Start of SUPPLIED DATA

(* ===== verification/RuntimeProps.v ===== *)
(** The program as a whole: no program runs before the firewall stands, what was
    set up is taken down, and protection is published only when it was reached. *)

From S2P Require Import Prelude RustStr Net NetFacts BTree State Isolation HostPolicy Domain Float64 Config ConfigProps Nft Host Control Machine StateErr WireGuard Profiles Enforcement Routes ProfileManager LeaseKeeper TunnelMonitor Notifications History NotificationManager VpnServer AdminAuth Supervision Runtime EnforcementProps HistoryProps HistoryData ProfileManagerProps RoutesProps.

Definition is_program (a : Action) : bool := match a with RunProgram _ _ => true | _ => false end.
Definition no_program (a : Action) : bool := negb (is_program a).

(** [later log log1]: nothing but files, the store and waiting was added. *)
Definition later (log log1 : list Event) : Prop :=
  exists tail, log1 = log ++ tail /\ Forall (fun e => no_program e.1 = true) tail.

#[local] Instance later_preorder : PreOrder later.
Proof.
  split; [intros log; exists []; by rewrite app_nil_r|].
  intros l1 l2 l3 (t1 & -> & H1) (t2 & -> & H2). exists (t1 ++ t2). split; [by rewrite app_assoc|by apply Forall_app_2].
Qed.

(** A computation whose end stands in [R] to its start. *)
Definition frame {S A} (R : S -> S -> Prop) (m : St S A) : Prop := forall s, R s (m s).1.

Lemma frame_bind {S A B} (R : S -> S -> Prop) `{!PreOrder R} (m : St S A) (f : A -> St S B) :
  frame R m -> (forall a, frame R (f a)) -> frame R (bind m f).
Proof.
  intros Hm Hf s. unfold bind. specialize (Hm s). destruct (m s) as [s1 [a|e]]; [|done]. etrans; [exact Hm|apply Hf].
Qed.
Lemma frame_ret {S A} (R : S -> S -> Prop) `{!PreOrder R} (a : A) : frame R (ret a).
Proof. intros s. done. Qed.
Lemma frame_lift {S A} (R : S -> S -> Prop) `{!PreOrder R} (r : Result A string) : frame R (lift r).
Proof. intros s. done. Qed.
Lemma frame_gets {S A} (R : S -> S -> Prop) `{!PreOrder R} (f : S -> A) : frame R (gets f).
Proof. intros s. done. Qed.
Lemma frame_modify {S} (R : S -> S -> Prop) (f : S -> S) : (forall s, R s (f s)) -> frame R (modify f).
Proof. intros Hf s. apply Hf. Qed.
Lemma frame_attempt {S A} (R : S -> S -> Prop) (m : St S A) : frame R m -> frame R (attempt m).
Proof. intros Hm s. apply Hm. Qed.

Section run.
Context `{!IpNetCrate, !UrlCrate, !Files, !StoreEnv, !Env, !ProfileFiles, !Sqlite} (config : Config) (w : World).

Definition manager_later (s s1 : Manager) : Prop := later s.(m_log) s1.(m_log).
#[local] Instance manager_later_preorder : PreOrder manager_later.
Proof. split; [intros s; apply later_preorder|intros s1 s2 s3; apply later_preorder]. Qed.

Definition startup_later (s s1 : Startup) : Prop := manager_later s.(ru_manager) s1.(ru_manager).
#[local] Instance startup_later_preorder : PreOrder startup_later.
Proof. split; [intros s; apply later_preorder|intros s1 s2 s3; apply later_preorder]. Qed.

Lemma frame_run {A} (g : Gateway A) : performs no_program g -> frame manager_later (run g).
Proof. intros Hg s. destruct (Hg s.(m_log)) as (tail & Heq & Hok). exists tail. split; [exact Heq|done]. Qed.

Lemma frame_query {A} missing operation (f : Table -> Table * Result A string) : frame manager_later (ProfileManager.query missing operation f).
Proof.
  unfold ProfileManager.query. apply frame_bind; [apply _|apply frame_gets, _|intros store].
  apply frame_bind; [apply _|apply frame_lift, _|intros table].
  apply frame_bind; [apply _|by apply frame_run, performs_perform|intros r].
  destruct r; try (by intros s; apply later_preorder).
Qed.

Create HintDb frames discriminated.
#[local] Hint Resolve frame_ret frame_lift frame_gets frame_query frame_attempt : frames.
#[local] Hint Extern 1 (PreOrder _) => apply _ : frames.

Lemma frame_initialize : frame manager_later (initialize config).
Proof.
  unfold initialize, refresh_revisions, set_revisions, set_shown, publish_dns.
  repeat first
    [ lazymatch goal with
      | |- frame _ (bind _ _) => apply frame_bind; [apply _| |intros ?]
      | |- frame _ (modify _) => apply frame_modify; intros s; apply later_preorder
      end
    | solve [auto with frames]
    | match goal with |- frame _ (match ?x with _ => _ end) => destruct x end ].
Qed.

Lemma performs_at {A} (m : Gateway A) log : performs no_program m -> later log (m log).1.
Proof. intros Hm. apply (Hm log). Qed.

Lemma performs_mounted : performs no_program (load_mounted_profile config).
Proof.
  assert (Hparsed : forall source, performs no_program
    (match parse source with Ok p => gw_ret (Some p) | Err e => gw_fail e.(pe_message) end)).
  { intros source. destruct (parse source); auto with gateway. }
  unfold load_mounted_profile. destruct (wc_config_base64_path _) as [path|]; [|destruct (wc_config_path _) as [path|]].
  - apply performs_bind; [auto with gateway|intros encoded]. destruct (base64_decode _); auto with gateway.
  - intros log. destruct (metadata log path) as [|e|is_file len mode]; try apply later_preorder.
    destruct (negb is_file || _); [apply later_preorder|]. destruct (negb _); [apply later_preorder|].
    apply performs_at. auto with gateway.
  - auto with gateway.
Qed.

Lemma performs_auth wireguard : performs no_program (load_auth wireguard).
Proof.
  assert (Hread : forall path, performs no_program (read_protected_token path)).
  { intros path log. unfold read_protected_token. destruct (metadata log path) as [|e|is_file len mode]; try apply later_preorder.
    destruct (negb is_file || _); [apply later_preorder|]. destruct (negb _); [apply later_preorder|].
    apply performs_at, performs_bind; [auto with gateway|intros contents]. cbv zeta.
    destruct (_ || _); auto with gateway. }
  unfold load_auth. apply performs_bind; [destruct (wc_admin_token_path _); auto with gateway|auto with gateway].
Qed.

Lemma boot_quiet store policy : later [] (boot config store policy).1.(m_log).
Proof.
  unfold boot. destruct (boot_profile config store []) as [log profile] eqn:Hboot.
  assert (Hlog : later [] log).
  { unfold boot_profile in Hboot. destruct (config.(c_wireguard).(wc_source)), store as [table|].
    1,2: pose proof (performs_at _ [] performs_mounted) as Hm; destruct (load_mounted_profile config []) as [log1 found];
      injection Hboot as <- _; exact Hm.
    all: cbn in Hboot; injection Hboot as <- _.
    2: apply later_preorder.
    eexists. split; [reflexivity|by repeat constructor]. }
  etrans; [exact Hlog|]. apply (frame_initialize (new config store policy (match profile with Ok p => p | Err _ => None end) log)).
Qed.

(** ** The phases *)

Lemma frame_on_manager {A} (m : M A) : frame manager_later m -> frame startup_later (on_manager m).
Proof. intros Hm s. unfold on_manager. specialize (Hm s.(ru_manager)). by destruct (m s.(ru_manager)) as [manager r]. Qed.

Lemma frame_now : frame startup_later (Runtime.now w). Proof. intros s. apply later_preorder. Qed.
Lemma frame_say id status impact reason message : frame startup_later (say w id status impact reason message).
Proof. apply frame_bind; [apply _|apply frame_now|intros at_]. apply frame_modify. intros s. apply later_preorder. Qed.

#[local] Hint Resolve frame_on_manager frame_now frame_say frame_run performs_auth : frames.

Ltac frames :=
  repeat first
    [ lazymatch goal with
      | |- frame _ (bind _ _) => apply frame_bind; [apply _| |intros ?]
      | |- frame _ (modify _) => apply frame_modify; intros ?; apply later_preorder
      end
    | solve [auto with frames]
    | match goal with |- frame _ (match ?x with _ => _ end) => destruct x end ].

(** Everything that comes before the tunnel. *)
Definition before_tunnel : RT unit :=
  let* _ := start_history config w in
  let* _ := start_notifications in
  let* _ := if w.(wo_telemetry) then spawn [TelemetryMonitor] else ret tt in
  let* _ := spawn [VpnServerTask] in
  let* _ := first_reports config w in
  let* _ := set_interface config.(c_wireguard).(wc_interface) in
  serve config w.

Definition after_tunnel : RT unit :=
  let* _ := spawn [DockerTask; TunnelTask; PortTask; ProbeTask; ClientTrafficTask] in
  start_dns config w.

Lemma start_phases s :
  start_components config w s = (let* _ := before_tunnel in let* _ := start_tunnel config w in after_tunnel) s.
Proof.
  unfold start_components, before_tunnel, after_tunnel, bind.
  destruct (start_history config w s) as [s1 [u1|e1]]; [|done]. destruct (start_notifications s1) as [s2 [u2|e2]]; [|done].
  destruct (wo_telemetry w); cbn [spawn with_tasks modify ret].
  all: destruct (first_reports config w _) as [s5 [u5|e5]]; [|done].
  all: cbn [set_interface modify]; by destruct (serve config w _) as [s7 [u7|e7]].
Qed.

Lemma frame_before : frame startup_later before_tunnel.
Proof.
  unfold before_tunnel, start_history, start_notifications, first_reports, serve, spawn, with_tasks, set_history, set_notifier,
    set_auth, set_interface. frames.
Qed.

(** What follows the tunnel cannot fail, because the address of the forwarder was
    validated. *)
Lemma after_tunnel_ok s : Config.validate config = Ok tt ->
  exists s1, after_tunnel s = (s1, Ok tt) /\ s1.(ru_manager) = s.(ru_manager).
Proof.
  intros Hv%validate_passes. pose proof (p_addresses _ Hv) as Ha. unfold validate_addresses in Ha.
  apply res_bind_Ok in Ha as (? & _ & Ha). apply res_bind_Ok in Ha as (address & Hl%ok_or_Ok & _).
  unfold after_tunnel, bind at 1, start_dns. cbn [spawn with_tasks modify].
  destruct (dc_enabled _); [|eexists; by split]. unfold bind at 1, lift. rewrite Hl. cbn [ok_or].
  eexists. by split.
Qed.

(** How the phase of the tunnel ends. *)
Inductive TunnelStart : Type := NoTunnel | TunnelUp | TunnelFailed.

Definition tunnel_start (log : list Event) : TunnelStart :=
  if config.(c_wireguard).(wc_manage) then
    match active_profile config w with
    | Some profile => match (wireguard_up config profile log).2 with Ok _ => TunnelUp | Err _ => TunnelFailed end
    | None => NoTunnel
    end
  else NoTunnel.

Definition status_at (s : Startup) (id : string) : option CheckStatus :=
  sc_status <$> s.(ru_publisher).(sp_inner).(sn_checks) !! id.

End of SUPPLIED DATA

• EXERCISE DESCRIPTION: All that the answer may hold is the lines from the one with "Err _ => TunnelFailed end" through the end of the data, set down exactly as they appear.

• EXPECTED ANSWER:
    | Some profile => match (wireguard_up config profile log).2 with Ok _ => TunnelUp | Err _ => TunnelFailed end
    | None => NoTunnel
    end
  else NoTunnel.

Definition status_at (s : Startup) (id : string) : option CheckStatus :=
  sc_status <$> s.(ru_publisher).(sp_inner).(sn_checks) !! id.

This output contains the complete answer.